*** Opening of The input ***
(** * update_can_ips.py: dedup, formatting and splicing of CIDR rule sections

    A shallow embedding of [scripts/update_can_ips.py].  Pure functions of the
    script are Rocq functions; code that can raise returns a [result]; the
    file on disk and the error stream are threaded through an explicit
    [world].  The Python standard library ([ipaddress], [json], [urllib],
    [str.splitlines]) is not part of the script: its parsers and printers are
    Section variables, its arithmetic on network objects is written out. *)

From Stdlib Require Import ZArith Lia Bool.
From stdpp Require Import base option list sorting strings pretty.

Local Open Scope Z_scope.

(** ** Exceptions and results *)

(** The exceptions the script and the library functions it calls raise.
    [SystemExit] derives from [BaseException] only; every other constructor
    is a subclass of [Exception].  An asynchronous [KeyboardInterrupt], which
    a signal can raise inside any call and which is no [Exception] either, is
    not part of the model: what follows is about runs that no signal
    interrupts. *)
Inductive exn : Type :=
| SystemExit (code : string)
| AttributeError (msg : string)
| TypeError (msg : string)
| ValueError (msg : string)
| OSError (msg : string).

(** [isinstance(e, Exception)] *)
Definition is_Exception (e : exn) : bool :=
  match e with
  | SystemExit _ => false
  | _ => true
  end.

(** [str(e)] *)
Definition exn_str (e : exn) : string :=
  match e with
  | SystemExit m | AttributeError m | TypeError m | ValueError m | OSError m => m
  end.

Inductive result (A : Type) : Type :=
| Ok (a : A)
| Raise (e : exn).
Arguments Ok {A} a.
Arguments Raise {A} e.

#[global] Instance result_ret : MRet result := fun _ a => Ok a.
#[global] Instance result_bind : MBind result := fun _ _ f m =>
  match m with
  | Ok a => f a
  | Raise e => Raise e
  end.

(** ** Networks ([ipaddress.IPv4Network], [ipaddress.IPv6Network]) *)

Inductive ip_version : Type := IPv4 | IPv6.

#[global] Instance ip_version_eq_dec : EqDecision ip_version.
Proof. solve_decision. Defined.

(** [net.version] as the integer Python compares and sorts by. *)
Definition version_number (v : ip_version) : Z :=
  match v with
  | IPv4 => 4
  | IPv6 => 6
  end.

(** [net.max_prefixlen] *)
Definition max_prefixlen (v : ip_version) : Z :=
  match v with
  | IPv4 => 32
  | IPv6 => 128
  end.

(** [_ALL_ONES = 2**max_prefixlen - 1] *)
Definition ALL_ONES (v : ip_version) : Z := 2 ^ max_prefixlen v - 1.

(** A network object: its version, the integer of its network address, its
    prefix length and, for an IPv6 network written with a zone
    ([fe80::%eth0/64]), the scope id of its network address.  The sort keys
    and the broadcast address see the integer only; equality of networks and
    the comparison [<=] of addresses see the scope id too. *)
Record network : Type := Network {
  version : ip_version;
  network_address : Z;          (* int(net.network_address) *)
  prefixlen : Z;
  scope_id : option string      (* net.network_address.scope_id *)
}.

#[global] Instance network_eq_dec : EqDecision network.
Proof. solve_decision. Defined.

(** [int(net.netmask)], from [_ip_int_from_prefix]:
    [_ALL_ONES ^ (_ALL_ONES >> prefixlen)] *)
Definition netmask (n : network) : Z :=
  Z.lxor (ALL_ONES (version n)) (Z.shiftr (ALL_ONES (version n)) (prefixlen n)).

(** [int(net.hostmask)]: [int(netmask) ^ _ALL_ONES] *)
Definition hostmask (n : network) : Z :=
  Z.lxor (netmask n) (ALL_ONES (version n)).

(** [int(net.broadcast_address)]: [int(network_address) | int(hostmask)] *)
Definition broadcast_address (n : network) : Z :=
  Z.lor (network_address n) (hostmask n).

(** The invariant every network object satisfies once constructed: the prefix
    length is in range, the address fits the address width and has no host
    bit set ([ip_network(p, strict=False)] masks the host bits away). *)
Definition wf_network (n : network) : Prop :=
  0 <= prefixlen n <= max_prefixlen (version n) /\
  0 <= network_address n <= ALL_ONES (version n) /\
  Z.land (network_address n) (hostmask n) = 0.

(** [x <= y] on the network addresses of two networks of one version, as
    [functools.total_ordering] derives it: [x < y or x == y], where [<]
    compares the integers and [==] compares the integers and the scope
    ids. *)
Definition address_le (x y : network) : bool :=
  (network_address x <? network_address y) ||
  ((network_address x =? network_address y) &&
   bool_decide (scope_id x = scope_id y)).

(** [a.subnet_of(b)], that is [_is_subnet_of(a, b)]: a [TypeError] when the
    versions differ (the library's message names the two networks),
    otherwise [b.network_address <= a.network_address and
    b.broadcast_address >= a.broadcast_address]; a broadcast address is built
    from an integer and has no scope id, and [>=] is [not <]. *)
Definition subnet_of (a b : network) : result bool :=
  if bool_decide (version a = version b)
  then Ok (address_le b a &&
           negb (broadcast_address b <? broadcast_address a))
  else Raise (TypeError "networks are not of the same version").

(** The address range of [a] lies within the address range of [b]: [a] is a
    subnet of [b] in the sense of numeric ranges. *)
Definition range_within (a b : network) : Prop :=
  version a = version b /\
  network_address b <= network_address a /\
  broadcast_address a <= broadcast_address b.

(** An address [addr] of version [v] lies in the range of [n]. *)
Definition in_range (n : network) (v : ip_version) (addr : Z) : Prop :=
  version n = v /\ network_address n <= addr <= broadcast_address n.

(** ** [sorted(xs, key=...)] with tuple keys *)

Definition key3 : Type := Z * Z * Z.

(** Python's [<=] on 3-tuples of integers: lexicographic. *)
Definition key3_leb (k1 k2 : key3) : bool :=
  let '(a1, b1, c1) := k1 in
  let '(a2, b2, c2) := k2 in
  (a1 <? a2) || ((a1 =? a2) && ((b1 <? b2) || ((b1 =? b2) && (c1 <=? c2)))).

Section Sorted.
Context {A : Type} (key : A -> key3).

(** Insert [x] in front of the first element whose key is not smaller, so
    that of two elements with equal keys the one that came first in the
    input stays first: [sorted] is stable. *)
Fixpoint sorted_insert (x : A) (l : list A) : list A :=
  match l with
  | [] => [x]
  | y :: l' => if key3_leb (key x) (key y) then x :: l else y :: sorted_insert x l'
  end.

Definition sorted (l : list A) : list A := foldr sorted_insert [] l.

(** The order [sorted] sorts by. *)
Definition key_le (x y : A) : Prop := key3_leb (key x) (key y) = true.

(** [x] occurs in [l] at a position no later than one of [y]. *)
Definition precedes (l : list A) (x y : A) : Prop :=
  exists i j : nat, l !! i = Some x /\ l !! j = Some y /\ (i <= j)%nat.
*** Close of The input ***
Return the span of lines in the data above that opens at the line with "subnet of [b]" and closes at the line with "Definition key3_leb (k1", exactly, ends included, nothing else.

- **Exercise solution**
    subnet of [b] in the sense of numeric ranges. *)
Definition range_within (a b : network) : Prop :=
  version a = version b /\
  network_address b <= network_address a /\
  broadcast_address a <= broadcast_address b.

(** An address [addr] of version [v] lies in the range of [n]. *)
Definition in_range (n : network) (v : ip_version) (addr : Z) : Prop :=
  version n = v /\ network_address n <= addr <= broadcast_address n.

(** ** [sorted(xs, key=...)] with tuple keys *)

Definition key3 : Type := Z * Z * Z.

(** Python's [<=] on 3-tuples of integers: lexicographic. *)
Definition key3_leb (k1 k2 : key3) : bool :=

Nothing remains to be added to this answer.